Table 3: Factors associated with TB infection incidence analyzed by univariate cox regression analysis.

Bivariate correlations were analyzed using Pearson or Spearman tests (Supplement table 1). Age and duration were highly correlated, with a Pearson correlation value of 0.886 (P=0.000). To control the interaction between these two variables, only duration was chosen for the next multivariable analysis. Correlations between ultraviolet and respirator and between ventilation and respirator were low (0.361 and 0.408, respectively, P=0.000). As ultraviolet and ventilation showed a mid-level correlation (Spearman correlation value of 0.539, P=0.000), they were both selected for multivariable cox regression. No associations were found between other pairs of variables.

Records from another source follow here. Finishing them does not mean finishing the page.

Lemma running_lt c h l : running c h = Some l -> 0 <= h < len (cl_loops c).
Proof.
  unfold running. destruct (Z.leb_spec 0 h); [|done]. destruct (cl_loops c !! _) as [x|] eqn:Hx; [|done].
  apply lookup_lt_Some in Hx. unfold len. lia.
Qed.
Lemma running_loop c h l : running c h = Some l -> cl_loops c !! Z.to_nat h = Some l /\ lp_cancelled l = false.
Proof.
  unfold running. destruct (0 <=? h); [|done]. destruct (cl_loops c !! _) as [x|]; [|done]. cbn.
  destruct (lp_cancelled x) eqn:Hx; [done|]. by intros [= <-].
Qed.

(** Starting a loop. *)
Lemma start_loop_running l stop rep c : lp_cancelled l = false ->
  forall h, running (fst (start_loop l stop rep c)) h = if bool_decide (h = len (cl_loops c)) then Some l else running c h.
Proof.
  intros Hl h. unfold running. cbn [start_loop fst cl_set_tables cl_set_loops cl_loops]. case_bool_decide as Hh.
  - subst h. unfold len. rewrite (proj2 (Z.leb_le 0 _)) by apply Zle_0_nat. rewrite Nat2Z.id, list_lookup_middle by done. cbn. by rewrite Hl.
  - destruct (Z.leb_spec 0 h); [|done]. destruct (decide (h < len (cl_loops c))).
    + rewrite lookup_app_l by (unfold len in *; lia). done.
    + rewrite !lookup_ge_None_2; [done|unfold len in *; rewrite ?length_app; cbn; lia..].
Qed.
Lemma start_loop_inv l stop rep c : handles_inv c -> lp_cancelled l = false -> rep = negb (is_feed l) ->
  (forall h, 0 <= h -> stop (Z.to_nat h) h = stop_of h l) -> len (cl_loops c) + 1 < 2 ^ 63 ->
  handles_inv (fst (start_loop l stop rep c)).
Proof.
  intros [I1 I2 I3] Hl -> Hstop Hlen. pose proof (start_loop_running l stop (negb (is_feed l)) c Hl) as Hrun.
  pose proof (Zle_0_nat (length (cl_loops c))) as Hpos.
  split.
  - cbn [start_loop fst cl_set_tables cl_nextRepHandle cl_set_loops cl_loops]. rewrite I1, wrap_s_id by (unfold in_s, len in *; lia).
    unfold len. rewrite length_app. cbn [length]. lia.
  - intros h. rewrite Hrun. cbn [start_loop fst cl_set_tables cl_repStopFuncs]. rewrite I1. case_bool_decide as Hh.
    + subst h. rewrite lookup_insert_eq. cbn. unfold len. rewrite <-(Hstop (Z.of_nat _)) by lia. by rewrite Nat2Z.id.
    + rewrite lookup_insert_ne by done. apply I2.
  - intros h. rewrite Hrun. cbn [start_loop fst cl_set_tables cl_replicators]. rewrite I1. unfold replicator_of.
    case_bool_decide as Hh.
    + subst h. cbn. destruct (is_feed l) eqn:Hf; cbn [negb].
      * rewrite I3. destruct (running c _) as [x|] eqn:Hx; [|done]. apply running_lt in Hx. lia.
      * rewrite lookup_insert_eq. unfold len. by rewrite Nat2Z.id.
    + destruct (negb (is_feed l)); [rewrite lookup_insert_ne by done|]; apply I3.
Qed.
Lemma observeVector_vector now n c d r : UpdatedBy r = n -> Clock r = c -> db_vector (observeVector now n c d) = kv_observe (db_vector d) r.
Proof.
  intros <- <-. unfold observeVector, kv_observe, observes. destruct (negb _ && _); [|done]. unfold writeMetaVector. by rewrite db_put_vector.
Qed.
Lemma write_vector now w d rec d' rev : wrote now w d rec -> UpdatedBy rec = db_nodeID d -> do_write now w d = (d', Ok rev) ->
  db_vector d' = kv_observe (db_vector d) rec.
Proof.
  destruct w as [doc|id]; cbn [wrote do_write].
  - intros (id & base & rev' & final & Hc & Hp & _ & _ & ->) _. unfold DocDB_Put. rewrite Hc. unfold put_commit. rewrite Hp.
    pose proof (db_put_vector (put_record_of now doc id final d) d) as Hv.
    assert (db_nodeID (fst (db_put (put_record_of now doc id final d) d)) = db_nodeID d) as Hn by (unfold db_put; by destruct (st_Put _ _)).
    destruct (db_put _ d) as [d1 [|]]; [|done]. cbn [fst] in Hv, Hn. intros [= <- _]. cbn [db_vector db_broadcast].
    rewrite (observeVector_vector _ _ _ _ (put_record_of now doc id final d)) by done. cbn [db_vector db_set_revs]. by rewrite Hv.
  - intros (_ & Hne & _ & ->) Hu. rewrite Remove_ById by done. unfold remove_commit.
    pose proof (db_put_vector (remove_record now id d) d) as Hv.
    assert (db_nodeID (fst (db_put (remove_record now id d) d)) = db_nodeID d) as Hn by (unfold db_put; by destruct (st_Put _ _)).
    destruct (db_put _ d) as [d1 [|]]; [|done]. cbn [fst] in Hv, Hn. intros [= <- _]. cbn [db_vector db_broadcast].
    rewrite (observeVector_vector _ _ _ _ (remove_record now id d)) by done. cbn [db_vector db_set_revs]. by rewrite Hv.
Qed.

Next, multivariable cox regression analyses including duration, income, respirator, ultraviolet, and ventilation were performed (table 4). Although a significant predictor in univariable cox regression, duration showed no significant influence on TB infection (P>0.05), while income was a protective predictor (P<0.05), with an OR value of 0.499 (95%CI 0.273 to 0.915). Respirator was stratified into no respirator, gauze mask, medical mask, and medical N95 respirator, with no respirator serving as reference category to yield OR values for gauze mask, medical mask, and medical N95 respirator of 233.093 (P=0.000), 46.580 (P=0.000), and 0.000 (P=0.969), respectively. Notably, these results indicate that use of gauze masks and medical masks are risk factors for TB infection, while a result of P>0.05 obtained for medical N95 respirator indicated an insignificant correlation with risk. Nevertheless, use of a medical N95 respirator conferred excellent protection, with 0% TB infection observed for those using this device. Meanwhile, using no ultraviolet irradiation as the reference category, use of an air UVGI system protected against TB infection, with an OR value of 0.058 (P=0.000); using no ventilation as a reference variable, both natural ventilation and mechanical ventilation showed protective influences against TB infection (P=0.05). However, comparison of protective effects of natural versus mechanical ventilation demonstrated that natural ventilation had a greater protective effect against TB infection (P=0.000, OR: 0.222). This result prompted hospital maintenance workers to test mechanical ventilation systems carefully to detect contamination with TB-causing bacteria. Subsequently, results of testing led to recommendations that more frequent replacement of filter screens be incorporated into routine maintenance procedures for these systems.
Table 4: Multivariable statistics of TB infection incidence survival by cox regression analysis.